The rise of the Rory movement is a manifestation of what has happened to some ultra-Remainers since Brexit. Almost a decade ago they were the empirical ultra-rationalists, nice people focused, as they saw it, on facts. Then, something they had never expected happened to people not used to losing. They lost. What followed the 2016 referendum has been maddening for them, although I don’t think many Brexiteers have enjoyed how the years since played out either.
To the horror and astonishment of ultra-Remainers, the holdouts, it got even worse. Boris Johnson became Prime Minister. Stewart is particularly perceptive in his analysis of Johnson’s character flaws, although I’ve always wondered to what extent that is explained by jealousy that another showman took it all the way to Number 10. They are both romantics, though Johnson is, or was when he needed to be, much more cynical.
After ten years of the Brexit wars, Rory the Tory is hailed as a messiah by those who were once ultra-rationalist.
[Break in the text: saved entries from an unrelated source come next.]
(** X19.  When every patch applies, [apply_patches] returns after one
    [git apply] per patch file in sorted order, each run in the state the
    previous one left; in reverse mode the order is the same. *)
Theorem apply_patches_applies_all (repo_dir patches_dir : path)
    (reverse : bool) (w' : World) st :
  host_exists host (world st) patches_dir = true →
  all_succeed host
    (apply_cmd host reverse <$> sorted (host_glob host (world st) patches_dir))
    (Some (host_str host repo_dir)) (world st) = Some w' →
  ∃ st', apply_patches host repo_dir patches_dir reverse st = (Done tt, st')
         ∧ world st' = w'
         ∧ commands (events st')
           = commands (events st)
             ++ (apply_cmd host reverse
                   <$> sorted (host_glob host (world st) patches_dir)).
Proof.
  intros Hex Hok. unfold apply_patches. rewrite ask_bind, Hex.
  change (negb true) with false. cbv iota. rewrite ask_bind.
  destruct (sorted (host_glob host (world st) patches_dir)) as [|p ps] eqn:E.
  - simpl in Hok. injection Hok as <-. eexists. split; [done|]. split; [done|].
    simpl. rewrite commands_app. simpl. by rewrite !app_nil_r.
  - unfold print. rewrite emit_bind.
    destruct (for_each_all_ok repo_dir reverse (p :: ps) w'
                (mkState (world st)
                   (events st ++ [EvOut (py "[INFO] Applying patches from "
                                         ++ host_str host patches_dir)])) Hok)
      as (st' & Hfor & Hw & Hc).
    exists st'. split; [done|]. split; [done|].
    rewrite Hc. simpl. rewrite commands_app. simpl. by rewrite app_nil_r.
Qed.

(** *** Configuring *)

(** X20.  When the [configure] script is not in the repository, after the
    bootstrap if one was asked for and has returned 0, [configure_vlc]
    prints the advice to use [--bootstrap] and exits with status 1: the
    script is not started. *)
Theorem configure_script_missing (repo_dir build_dir : path)
    (extra_flags : list pystr) (run_bootstrap : bool) (w1 w2 : World) st :
  host_mkdir host build_dir (world st) = Some w1 →
  (if run_bootstrap
   then subprocess_run host [py "./bootstrap"]
          (Some (host_str host repo_dir)) w1 = (Returned 0, w2)
   else w2 = w1) →
  host_exists host w2 (joinpath repo_dir (py "configure")) = false →
  ∃ st', configure_vlc host repo_dir build_dir extra_flags run_bootstrap st
         = (SysExit 1, st')
         ∧ world st' = w2
         ∧ commands (events st')
           = commands (events st)
             ++ (if run_bootstrap then [[py "./bootstrap"]] else [])
         ∧ last (events st')
           = Some (EvErr (py "[ERROR] configure script not found. Try running with --bootstrap.")).
Proof.
  intros Hmk Hboot Hex. unfold configure_vlc.
  assert (mkdir host build_dir st = (Done tt, mkState w1 (events st))) as H1
    by (unfold mkdir; by rewrite Hmk).
  rewrite (done_bind _ _ _ _ _ H1).
  destruct run_bootstrap.
  - set (st1 := mkState w1 (events st
                            ++ [EvOut (py "[INFO] Running ./bootstrap in VLC repo")])).
    pose proof (run_ok host [py "./bootstrap"] (Some repo_dir) st1 w2 Hboot) as H2.
    assert ((print (py "[INFO] Running ./bootstrap in VLC repo") ;;
             run host [py "./bootstrap"] (Some repo_dir))
              (mkState w1 (events st)) = (Done tt, _)) as H3
      by (unfold print; rewrite emit_bind; exact H2).
    rewrite (done_bind _ _ _ _ _ H3). rewrite ask_bind. simpl. rewrite Hex. simpl.
    eexists. split; [done|]. split; [done|]. split.
    + simpl. rewrite !commands_app. simpl. by rewrite !app_nil_r.
    + simpl. by rewrite last_snoc.
  - subst w2. rewrite (done_bind _ _ _ (mkState w1 (events st)) tt) by done.
    rewrite ask_bind. simpl. rewrite Hex. simpl.
    eexists. split; [done|]. split; [done|]. split.
    + simpl. rewrite !commands_app. simpl. by rewrite !app_nil_r.
    + simpl. by rewrite last_snoc.
Qed.

Lemma runs_within_exit {A} (line : pystr) (code : Z)
    (expected : list (list pystr)) :
  runs_within (print_err line ;; sys_exit code : Scr A) expected.
Proof.
  intros st. exists []. simpl. rewrite commands_app. simpl.
  rewrite !app_nil_r. split; [done|]. split; [apply prefix_nil|done].
Qed.

(** X23.  [configure_vlc] starts, in this order, the bootstrap if it is
    asked for and the configure script of the repository with the
    install prefix under the build directory followed by the extra flags
    as they are given, and nothing else: what it starts is an initial
    part of this list, and the whole list when it returns. *)
Theorem configure_vlc_commands (repo_dir build_dir : path)
    (extra_flags : list pystr) (run_bootstrap : bool) :
  runs_within
    (configure_vlc host repo_dir build_dir extra_flags run_bootstrap)
    ((if run_bootstrap then [[py "./bootstrap"]] else [])
     ++ [[host_str host (joinpath repo_dir (py "configure"));
          py "--prefix=" ++ host_str host (joinpath build_dir (py "install"))]
         ++ extra_flags]).
Proof.
  unfold configure_vlc.
  apply runs_within_seq; [apply runs_within_mkdir|intros _].
  apply runs_within_bind.
  - destruct run_bootstrap; [|apply runs_within_ret].
    apply runs_within_seq; [by apply runs_within_emit|intros _].
    apply runs_within_run.
  - intros _. apply runs_within_seq; [apply runs_within_ask|intros ex].
    destruct ex; simpl; [|apply runs_within_exit].
    apply runs_within_seq; [by apply runs_within_emit|intros _].
    apply runs_within_run.
Qed.

(** *** What [main] starts *)

Section OnlyRuns.

Variable P : list pystr → Prop.

Lemma only_runs_bind {A B} (c : Scr A) (k : A → Scr B) :
  only_runs P c → (∀ a, only_runs P (k a)) → only_runs P (c ≫= k).
Proof.
  intros Hc Hk st. destruct (Hc st) as (ran1 & E1 & F1).
  unfold mbind, Script_bind. destruct (c st) as [[a| |] st1]; simpl in *.
  - destruct (Hk a st1) as (ran2 & E2 & F2).
    exists (ran1 ++ ran2). split; [by rewrite E2, E1, app_assoc|].
    by apply Forall_app.
  - by exists ran1.
  - by exists ran1.
Qed.

Lemma only_runs_within {A} (c : Scr A) (expected : list (list pystr)) :
  runs_within c expected → Forall P expected → only_runs P c.
Proof.
  intros H F st. destruct (H st) as (ran & E & [k ->] & _).
  exists ran. split; [done|]. by apply Forall_app in F as [F _].
Qed.

Lemma only_runs_quiet {A} (c : Scr A) : runs_within c [] → only_runs P c.
Proof. intros H. by apply (only_runs_within c []). Qed.

Lemma only_runs_run (cmd : list pystr) (cwd : option path) :
  P cmd → only_runs P (run host cmd cwd).
Proof.
  intros H. apply (only_runs_within _ [cmd]); [apply runs_within_run|].
  by constructor.
Qed.

Lemma only_runs_print (line : pystr) : only_runs P (print line : Scr unit).
Proof. by apply only_runs_quiet, runs_within_emit. Qed.

Lemma only_runs_exit {A} (line : pystr) (code : Z) :
  only_runs P (print_err line ;; sys_exit code : Scr A).
Proof.
  apply only_runs_quiet, runs_within_quiet. intros st. simpl.
  rewrite commands_app. simpl. by rewrite app_nil_r.
Qed.

Lemma only_runs_check_tool (tool : pystr) : only_runs P (check_tool host tool).
Proof.
  unfold check_tool.
  apply only_runs_bind; [apply only_runs_quiet, runs_within_ask|intros found].
  destruct found; [apply only_runs_quiet, runs_within_ret|apply only_runs_exit].
Qed.

Hypothesis P_git : ∀ cmd, head cmd = Some (py "git") → P cmd.

Lemma only_runs_ensure_repo (work_dir : path) (remote branch : pystr) :
  only_runs P (ensure_repo host work_dir remote branch).
Proof.
  unfold ensure_repo.
  apply only_runs_bind; [apply only_runs_quiet, runs_within_ask|intros ex].
  apply only_runs_bind.
  { destruct ex; simpl.
    - apply only_runs_bind; [apply only_runs_print|intros _].
      by apply only_runs_run, P_git.
    - apply only_runs_bind; [apply only_runs_print|intros _].
      apply only_runs_bind; [apply only_runs_quiet, runs_within_mkdir|intros _].
      by apply only_runs_run, P_git. }
  intros _. apply only_runs_bind; [apply only_runs_print|intros _].
  apply only_runs_bind; [by apply only_runs_run, P_git|intros _].
  apply only_runs_bind; [by apply only_runs_run, P_git|intros _].
  apply only_runs_quiet, runs_within_ret.
Qed.

Lemma only_runs_apply_patches (repo_dir patches_dir : path) (reverse : bool) :
  only_runs P (apply_patches host repo_dir patches_dir reverse).
Proof.
  unfold apply_patches.
  apply only_runs_bind; [apply only_runs_quiet, runs_within_ask|intros ex].
  destruct ex; simpl; [|apply only_runs_print].
  apply only_runs_bind; [apply only_runs_quiet, runs_within_ask|intros ps].
  destruct ps as [|p ps]; [apply only_runs_print|].
  apply only_runs_bind; [apply only_runs_print|intros _].
  apply (only_runs_within _ _ (runs_within_for_each repo_dir reverse (p :: ps))).
  apply Forall_fmap, Forall_forall. intros q _. by apply P_git.
Qed.

Lemma only_runs_main_prepare (args : Args) :
  only_runs P (main_prepare host args).
Proof.
  unfold main_prepare.
  apply only_runs_bind; [apply only_runs_check_tool|intros _].
  apply only_runs_bind.
  { destruct (_ || _); [apply only_runs_check_tool|].
    apply only_runs_quiet, runs_within_ret. }
  intros _.
  apply only_runs_bind; [apply only_runs_quiet, runs_within_ask|intros wd].
  apply only_runs_bind; [apply only_runs_quiet, runs_within_ask|intros pd].
  apply only_runs_bind; [apply only_runs_print|intros _].
  apply only_runs_bind; [apply only_runs_print|intros _].
  apply only_runs_bind; [apply only_runs_ensure_repo|intros rd].
  apply only_runs_quiet, runs_within_ret.
Qed.

Lemma only_runs_build_vlc (build_dir : path) (jobs : Z) :
  (∀ cmd, head cmd = Some (py "make") → P cmd) →
  only_runs P (build_vlc host build_dir jobs).
Proof.
  intros Hmake. unfold build_vlc.
  apply only_runs_bind; [apply only_runs_print|intros _].
  by apply only_runs_run, Hmake.
Qed.

(** The commands of [main] satisfy [P] when those of the steps after
    the patches do. *)
Lemma only_runs_main (args : Args) :
  (∀ repo_dir build_dir, only_runs P (main_finish host args repo_dir build_dir)) →
  only_runs P (main host args).
Proof.
  intros Hfinish. unfold main.
  apply only_runs_bind; [apply only_runs_main_prepare|intros [[rd pd] bd]].
  apply only_runs_bind; [apply only_runs_apply_patches|intros _].
  apply Hfinish.
Qed.

End OnlyRuns.

(** X21.  With [--apply-only], or with neither [--configure] nor [--build],
    [main] starts [git] commands only, whatever the other flags, the
    state of the machine and the outcome of the commands. *)
Theorem main_only_git (args : Args) st :
  apply_only args = true ∨ (configure args = false ∧ build args = false) →
  ∃ ran, commands (events (main host args st).2) = commands (events st) ++ ran
         ∧ Forall (λ cmd, head cmd = Some (py "git")) ran.
Proof.
  intros H. apply (only_runs_main _ (λ _ h, h)).
  intros rd bd. unfold main_finish.
  destruct H as [->|[-> ->]]; [apply only_runs_print|].
  destruct (apply_only args); [apply only_runs_print|].
  apply only_runs_bind; [apply only_runs_quiet, runs_within_ret|intros _].
  apply only_runs_bind; [apply only_runs_quiet, runs_within_ret|intros _].
  apply only_runs_print.
Qed.

(** X22.  Without [--configure], [main] starts [git] and [make] commands
    only: [--bootstrap] alone runs no bootstrap, and the configure script
    is not run either. *)
Theorem main_without_configure (args : Args) st :
  configure args = false →
  ∃ ran, commands (events (main host args st).2) = commands (events st) ++ ran
         ∧ Forall (λ cmd, head cmd = Some (py "git")
                          ∨ head cmd = Some (py "make")) ran.
Proof.
  intros H. apply (only_runs_main _ (λ _ h, or_introl h)).
  intros rd bd. unfold main_finish. rewrite H.
  destruct (apply_only args); [apply only_runs_print|].
  apply only_runs_bind; [apply only_runs_quiet, runs_within_ret|intros _].
  apply only_runs_bind; [|intros _; apply only_runs_print].
  destruct (build args); [|apply only_runs_quiet, runs_within_ret].
  apply only_runs_build_vlc. by right.
Qed.
(** * clone_client_env: the orchestrator [CloneEnv] of clone_env.py

    A shallow embedding of [src/clone_client_env/clone_env.py].

    The Python object, the resources it shares with its two worker
    processes (command queue, observation lock, manager lists) and the
    worker handles live in one record, [CloneEnv].  Methods are
    computations in a small monad [M] over a [World]: the record, the
    hardware client, the wall clock, the schedule of the worker
    processes and a trace of the effects performed so far.  A method
    returns, raises, blocks for ever, or (the [while] loop of
    [keep_step] only) runs out of fuel.

    Floats are binary64 ([PrimFloat.float]), as Python's are. *)

From Stdlib Require Import String List Bool Arith Lia.
From Stdlib Require Import Floats.PrimFloat.
Import ListNotations.

(* ================================================================= *)
(** ** Constants and data *)

Definition CLIENT_TIMEOUT : float := 0x1.26e978d4fdf3bp-8%float. (* 0.0045 *)
Definition FULL_LOOSE_TIME : float := 0.5%float.

Definition ObservationVector := list float.
Definition ActionVector := list float.

(** [numpy.array(x)]: a one-dimensional array of floats, or the
    zero-dimensional object array that [numpy.array(None)] builds. *)
Inductive ndarray : Type :=
| array (l : list float)
| array_of_None.

Definition len (a : ndarray) : nat :=
  match a with array l => length l | array_of_None => 0 end.

(** [numpy.zeros(n)] and the broadcast [a - 1]. *)
Definition numpy_zeros (n : nat) : list float := repeat 0%float n.
Definition broadcast_sub (a : list float) (c : float) : list float :=
  map (fun x => (x - c)%float) a.

(** Exceptions.  [CloneEnvError msg cause] is [raise CloneEnvError(msg)],
    with [cause = Some err] for [raise ... from err]. *)
Inductive exn : Type :=
| CloneEnvError (msg : string) (cause : option string)
| TypeError (msg : string)
| ClientError (msg : string).

Definition comm_not_initialized : string :=
  "Communication worker is not initialized. Please connect to the robot first.".
Definition ctrl_not_initialized : string :=
  "Control worker is not initialized. Please connect to the robot first.".

(* ================================================================= *)
(** ** Worker handles and the hardware client *)

Inductive lifecycle : Type := NotStarted | Running | Terminated.

(** Modelled from the spec: the classes [CommWorker] (comm_worker.py) and
    [CtrlWorker] (ctrl_worker.py) are not part of the sources at hand.  A
    worker handle carries a lifecycle state (not-started, running,
    terminated) and an optional captured fault, the pair (error,
    diagnostic trace) that [exception] reads. *)
Record WorkerHandle : Type := mkWorker {
  alive : lifecycle;
  exception : option (string * string) }.

Definition new_worker : WorkerHandle := mkWorker NotStarted None.

(** The two handles the orchestrator holds, as references into the store. *)
Inductive worker_id : Type := Comm | Ctrl.

(** Modelled from the spec: [clone_client_env.utils.client_connection]
    and the hardware client it yields are not part of the sources at
    hand.  The client exposes the muscle count and three lifecycle calls;
    each call, and opening the connection, completes ([None]) or raises
    ([Some msg]). *)
Record HardwareClient : Type := mkClient {
  connection : option string;
  number_of_muscles : nat;
  start_pressuregen : option string;
  wait_for_desired_pressure : option string;
  stop_pressuregen : option string }.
Now they are followers of an impossible romantic, a mystic, someone who sees himself as a figure destined for glory, an heir to T.E. Lawrence, an adventurer who can converse with tribesmen, a soldier, a great man of history. Perhaps their support for the European Union was, underneath all that rationalism, really just a romantic impulse all along.
The cult of Stewart (read the comments when they defend him) has become so crackpot in its intensity that his followers advocate something wildly fantastical, in denial of constitutional practice and reality.
Rory Stewart cannot “return as PM”. The British system is, in UK terms at least and not in Scotland, based around the two main parties. This is what Johnson understood when he set out to conquer the Tory party and its activists. You need to take over one of the two main parties to become PM. It is the only way.
The Conservative and Labour parties are extraordinarily resilient, and will remain so as long as the voting system continues to be first past the post. Labour, which is about to benefit from the effects of the system, which exaggerates swings, has no interest in replacing it if it wins. A Labour Prime Minister doesn’t want to spend his or her time in office bartering with the Liberals or the representatives of the deluded Green party under proportional representation.
Stewart made his tilt at taking over the Tory party and failed. He was defeated by Boris Johnson, who in effect had better instincts for raw politics.
Any parallel with Churchill, and the possibility of Rory making a May 1940-style return which is mentioned by Stewart fans, is preposterous. The Tories aren’t going to select Stewart again for a parliamentary seat, never mind for leader.
Stewart could, I suppose, have a go at taking over the third party Liberal Democrats and hope his reign coincides with the moment every three or four decades they hold the balance of power at Westminster in a hung parliament, and then barter a change to the voting system, after which he is carried by acclaim to the seat of power.
Once a traditionalist on the constitution, he has shifted to the Lib Dem position on the electoral system. He now advocates proportional representation so small new parties, say one led by R Stewart, can break through. But new parties are very difficult to make a success and imagine leading the Liberal Democrats for a decade instead. What a horrible existence, especially when compared to doing what he’s doing now, being worshipped at the Royal Albert Hall.
“I’d love to do what I can to help Britain,” Stewart grandly told radio host James O’Brien, high priest of the embittered ultra-Remainer movement. It’s a typical Rory soundbite and I suspect Stewart knows his history well enough to know he had his chance and is not going to be given another one.